Mechanism-First Epistemology: A Naturalist Framework for Evaluating Explanations
I’ve been trying to formalize a personal philosophical framework and I’d like serious critique from people who know philosophy of science / epistemology better than I do.
The rough label I’d give it is “Mechanistic Naturalism” or “Mechanism-First Epistemology.”
Core idea:
Reality is governed by discoverable causal mechanisms independent of belief, preference, or narrative. Explanations should be judged primarily by mechanistic clarity, predictive power, and empirical contact rather than emotional satisfaction, authority, or metaphysical comfort.
I hold a mix of ontological naturalism + methodological naturalism, but with what I’d call a spiritual orientation toward truth-seeking. By that I mean spirituality is not belief without evidence, but disciplined alignment with reality: humility, integrity, willingness to revise beliefs, reverence for existence, and moral seriousness in perception and conduct.
Some core principles:
- Mystery is not evidence.
- Ignorance is not proof of supernatural explanation.
- Confidence should be proportional to mechanistic understanding and empirical validation.
- Explanations without causal structure are narratives, not understanding.
- Outcomes are usually products of interacting systems, constraints, and feedback loops rather than isolated causes.
- Truth is correspondence with reality, not consensus or comfort.
I’m especially interested in the idea of “mechanism supremacy” — the habit of asking “by what mechanism?” rather than accepting explanation at the level of story.

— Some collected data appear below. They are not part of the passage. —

Lemma land_perm_again m n :
  Z.land (Z.land (Z.land m ModePerm) n) ModePerm
  = Z.land (Z.land m ModePerm) n.
Proof.
  rewrite <- (Z.land_assoc (Z.land m ModePerm)), (Z.land_comm n ModePerm).
  rewrite Z.land_assoc, <- (Z.land_assoc m), Z.land_diag. reflexivity.
Qed.

End Created.

(** X8. In a run that ends normally, with a prefix free of path separators,
    every shim is a regular file whose permission bits are those of the
    output base directory (as they were when the directory was created)
    without the bits of the process's umask, and whose owner is the user and
    group of the process. *)
Theorem shim_mode_follows_base_directory args w exeMap w' exe exePath :
  wfFS (fs w) ->
  hasByte "/" (Prefix args) = false ->
  rootCommandFunction args w = (Done exeMap, w') ->
  exeMap !! exe = Some exePath ->
  let binPath := filepath.Join [BinPath args; Prefix args] in
  let fileName := Prefix args +:+ "-" +:+ exe in
  exists w1 parentStat,
    checkExisting binPath w = (Done tt, w1) /\
    os.Stat (fs w1) (BinPath args) = inr parentStat /\
    os.Stat (fs w') (filepath.Join [binPath; fileName])
    = inr {| Name := fileName;
             Mode := Z.land (Z.land (Mode parentStat) ModePerm)
                       (Z.lnot (umask (fs w)));
             Sys := SysStatPtr (procOwner (fs w)) |}.
Proof.
  intros Hwf Hprefix Hrun Hexe binPath fileName.
  apply run_phases in Hrun
    as (paths & w1 & mode & wc & w2 & _ & Hcheck & Hcreate & Hdisc & Hpop & ->).
  pose proof (checkExisting_wf _ _ _ Hcheck Hwf) as Hwf1.
  destruct (checkExisting_settings _ _ _ _ Hcheck) as [Hu1 Ho1].
  apply createDirectory_Done in Hcreate
    as (fc & loc & parentStat & -> & Hstat & -> & Hsd & Hu & Ho & Hwfc).
  specialize (Hwfc Hwf1).
  assert (Hplain : forall e p, exeMap !! e = Some p -> hasByte "/" e = false).
  { intros e p He.
    now destruct (discover_plain paths (withFS w1 fc) _ _ _ _ Hwfc Hdisc He). }
  destruct (populate_fresh args binPath (Mode parentStat) (map_to_list exeMap)
              (withFS w1 fc) loc _ _ Hsd Hprefix
              (map_to_list_plain _ Hplain) (NoDup_fst_map_to_list _))
    as (f' & es' & Hpop' & Hsd' & Hes).
  fold binPath in Hpop. rewrite Hpop' in Hpop. injection Hpop as <-.
  exists w1, parentStat. split; [exact Hcheck|]. split; [exact Hstat|].
  change (fs (withStdout (withFS (withFS w1 fc) f') _)) with f'.
  assert (Hname : isName fileName).
  { subst fileName. rewrite <- fileNameOf_eq.
    apply isName_fileNameOf; [exact Hprefix|]. eapply Hplain, Hexe. }
  assert (Hentry : lookupEntry fileName es'
                   = Some (File (createdMeta fc (Mode parentStat))
                             (fileContentsOf args exePath))).
  { rewrite Hes. subst fileName. rewrite <- fileNameOf_eq.
    rewrite (shimOf_Some args _ (map_to_list exeMap) exe exePath).
    - reflexivity.
    - apply NoDup_fst_map_to_list.
    - now apply elem_of_map_to_list. }
  unfold os.Stat.
  rewrite (shimDirAt_entry _ _ _ _ _ fileName _ Hsd' Hname Hentry).
  rewrite (Base_Join_name _ _ Hname).
  unfold os.infoOf. cbn [nodeMeta createdMeta perm owner].
  cbn [fs withFS] in *. unfold os.createdPerm.
  rewrite land_perm_again, Hu, Ho, Hu1, Ho1. reflexivity.
Qed.
(** * GhostFAT / UF2 write ingestion: a shallow embedding of [src/main/ghostfat.c]

    Sector buffers are lists of bytes (each byte a [Z] in [0, 256)), multi-byte
    struct fields are read and written little-endian at their byte offsets, as
    the C code does through its packed structs, and 32-bit unsigned arithmetic
    is written with its wrap-around. *)

From Stdlib Require Import ZArith Lia Bool.
From stdpp Require Import base tactics list strings sorting gmap.

Local Open Scope Z_scope.

(** ** Fixed-width unsigned integers *)

Definition u8 (x : Z) : Z := x mod 2 ^ 8.
Definition u16 (x : Z) : Z := x mod 2 ^ 16.
Definition u32 (x : Z) : Z := x mod 2 ^ 32.

(** ** Byte buffers: [uint8_t *data] with little-endian field access *)

Module Buf.

Abbreviation t := (list Z).

(** [memset(data, 0, n)] on a fresh buffer. *)
Definition zeros (n : nat) : t := replicate n 0.

(** [data[off]] *)
Definition get8 (d : t) (off : Z) : Z := d !!! Z.to_nat off.

(** [data[off] = v] *)
Definition set8 (d : t) (off v : Z) : t := <[Z.to_nat off := u8 v]> d.

(** [*(uint16_t * )(data + off)] *)
Definition get16 (d : t) (off : Z) : Z :=
  get8 d off + 2 ^ 8 * get8 d (off + 1).

(** [*(uint16_t * )(data + off) = v] *)
Definition set16 (d : t) (off v : Z) : t :=
  set8 (set8 d off v) (off + 1) (v / 2 ^ 8).

(** [*(uint32_t * )(data + off)] *)
Definition get32 (d : t) (off : Z) : Z :=
  get8 d off + 2 ^ 8 * get8 d (off + 1)
  + 2 ^ 16 * get8 d (off + 2) + 2 ^ 24 * get8 d (off + 3).

(** [*(uint32_t * )(data + off) = v] *)
Definition set32 (d : t) (off v : Z) : t :=
  set8 (set8 (set8 (set8 d off v) (off + 1) (v / 2 ^ 8))
              (off + 2) (v / 2 ^ 16)) (off + 3) (v / 2 ^ 24).

(** [memcpy(data + off, src, length src)] *)
Definition memcpy (d : t) (off : Z) (src : list Z) : t :=
  list_inserts (Z.to_nat off) src d.

(** Every element is a byte. *)
Definition bytes (d : t) : Prop := Forall (fun b => 0 <= b < 256) d.

(** The buffer holds only zero bytes. *)
Definition all_zero (d : t) : bool := forallb (fun b => b =? 0) d.

End Buf.
(** * Measure competition and financial metrics engine (run_web.py)

    A shallow embedding of the parts of [Engine] that the engine's
    specification talks about: the financial-metrics calculator
    ([metric_update], [payback], the lifetime floor of
    [calc_savings_metrics]), the competition routines
    ([compete_measures], [compete_res_primary], [compete_com_primary],
    [find_added_sbmkt_fracs], [compete_adj]) and the breakout walk of
    [finalize_outputs] ([out_break_walk]).

    Numbers.  The program computes with Python and numpy floats.  The
    financial functions are written once against a small arithmetic
    interface ([PyNum]) that has two instances: exact rationals ([Q]),
    the idealisation in which the arithmetic laws of the specification
    hold, and IEEE binary64 ([PrimFloat.float]), used where a property is
    about non-finite values.  The competition routines only need the exact
    instance and are written over [Q] directly.

    Years.  The program keys its per-year dictionaries by the strings
    "2015", "2016", ...; a year is embedded as the integer it spells.
    Dictionaries that the program fills for every year of the horizon are
    embedded as total functions of the year. *)

From Stdlib Require Import ZArith QArith Qabs Qround Qpower.
From Stdlib Require Import Bool String Ascii List.
From Stdlib Require Import Lia Lqa Sorted OrderedTypeEx.
From Stdlib Require Import PrimFloat.
Import ListNotations.

Set Implicit Arguments.
Set Warnings "-inexact-float,-register-all,-notation-for-abbreviation".

(** ** Python outcomes *)

(** The exceptions the embedded code can raise. *)
Inductive exn : Type :=
| ValueError
| LinAlgError
| ZeroDivisionError
| TypeError
| IndexError
| KeyError
| UnboundLocalError.

(** A call either returns a value or raises. *)
Inductive result (A : Type) : Type :=
| Ok (a : A)
| Raise (e : exn).

Arguments Ok {A} a.
Arguments Raise {A} e.

Definition bind {A B : Type} (r : result A) (k : A -> result B) : result B :=
  match r with
  | Ok a => k a
  | Raise e => Raise e
  end.

Notation "x <- r ;; k" := (bind r (fun x => k))
  (at level 61, r at next level, right associativity).

Definition year : Type := Z.

(** ** The arithmetic interface *)

(** [zero_div_raises] tells the two worlds apart at a division by zero: a
    Python number raises [ZeroDivisionError] (and an exact number has no
    quotient), a numpy float64 yields an infinity or a NaN. *)
Class PyNum (A : Type) : Type := {
  add : A -> A -> A;
  sub : A -> A -> A;
  mul : A -> A -> A;
  div : A -> A -> A;
  opp : A -> A;
  absv : A -> A;
  ltb : A -> A -> bool;
  leb : A -> A -> bool;
  eqb : A -> A -> bool;
  of_Z : Z -> A;
  isfinite : A -> bool;
  zero_div_raises : bool
}.

Definition Qltb (x y : Q) : bool := negb (Qle_bool y x).

#[export] Instance Q_PyNum : PyNum Q := {
  add := Qplus;
  sub := Qminus;
  mul := Qmult;
  div := Qdiv;
  opp := Qopp;
  absv := Qabs;
  ltb := Qltb;
  leb := Qle_bool;
  eqb := Qeq_bool;
  of_Z := inject_Z;
  isfinite := fun _ => true;
  zero_div_raises := true
}.

Fixpoint float_of_pos (p : positive) : float :=
  match p with
  | xH => 1%float
  | xO p' => PrimFloat.mul 2%float (float_of_pos p')
  | xI p' => PrimFloat.add (PrimFloat.mul 2%float (float_of_pos p')) 1%float
  end.

Definition float_of_Z (z : Z) : float :=
  match z with
  | Z0 => 0%float
  | Zpos p => float_of_pos p
  | Zneg p => PrimFloat.opp (float_of_pos p)
  end.

(** [math.isfinite] *)
Definition float_isfinite (x : float) : bool :=
  negb (PrimFloat.is_nan x || PrimFloat.is_infinity x).

#[export] Instance float_PyNum : PyNum float := {
  add := PrimFloat.add;
  sub := PrimFloat.sub;
  mul := PrimFloat.mul;
  div := PrimFloat.div;
  opp := PrimFloat.opp;
  absv := PrimFloat.abs;
  ltb := PrimFloat.ltb;
  leb := PrimFloat.leb;
  eqb := PrimFloat.eqb;
  of_Z := float_of_Z;
  isfinite := float_isfinite;
  zero_div_raises := false
}.

(** ** Financial metrics calculator *)

Module Finance.

Section Generic.

Context {A : Type} `{PyNum A}.

(** Python's [b / c] on the program's scalars. *)
Definition py_div (b c : A) : result A :=
  if zero_div_raises && eqb c (of_Z 0) then Raise ZeroDivisionError
  else Ok (div b c).

(** Python's built-in [sum]: a left fold from the integer 0. *)
Definition py_sum (l : list A) : A := fold_left add l (of_Z 0).

(** [x ** n] for the array [numpy.arange(0, len(values))] of exponents. *)
Fixpoint pow (x : A) (n : nat) : A :=
  match n with
  | O => of_Z 1
  | S n' => mul x (pow x n')
  end.

(** The terms [values[t] / (1 + rate) ** t] of [numpy.npv], from period
    [t] on. *)
Fixpoint npv_terms (rate : A) (t : nat) (values : list A) : list A :=
  match values with
  | [] => []
  | v :: vs => div v (pow (add (of_Z 1) rate) t) :: npv_terms rate (S t) vs
  end.

(** [numpy.npv(rate, values)]:
    [(values / (1 + rate) ** numpy.arange(0, len(values))).sum(axis=0)]. *)
Definition npv (rate : A) (values : list A) : A :=
  py_sum (npv_terms rate 0 values).

(** The [for cashflow in cashflows] loop of [payback]: [total] accumulates
    the flows, [years] counts the iterations in which the running total is
    still below the investment, [cumulative] records every running total. *)
Fixpoint payback_loop (investment : A) (cashflows : list A)
    (total : A) (years : nat) (cumulative : list A) : nat * list A :=
  match cashflows with
  | [] => (years, cumulative)
  | cashflow :: rest =>
      let total := add total cashflow in
      let years := if ltb total investment then S years else years in
      payback_loop investment rest total years (cumulative ++ [total])
  end.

At the same time, I don’t want this to collapse into shallow reductionism or scientism. I’m not arguing that all human experience is reducible to simplistic material explanation, only that confidence should scale with explanatory power and reality-contact.
Questions:
Is there already a better formal name for this position in philosophy?
Is this basically just naturalized epistemology / scientific realism / pragmatism with different branding?
Where are the strongest critiques of this view?
What major philosophers or traditions should I read if I want to sharpen or challenge this framework?
I’d rather be corrected than affirmed, so I’m looking for strong criticism, not agreement.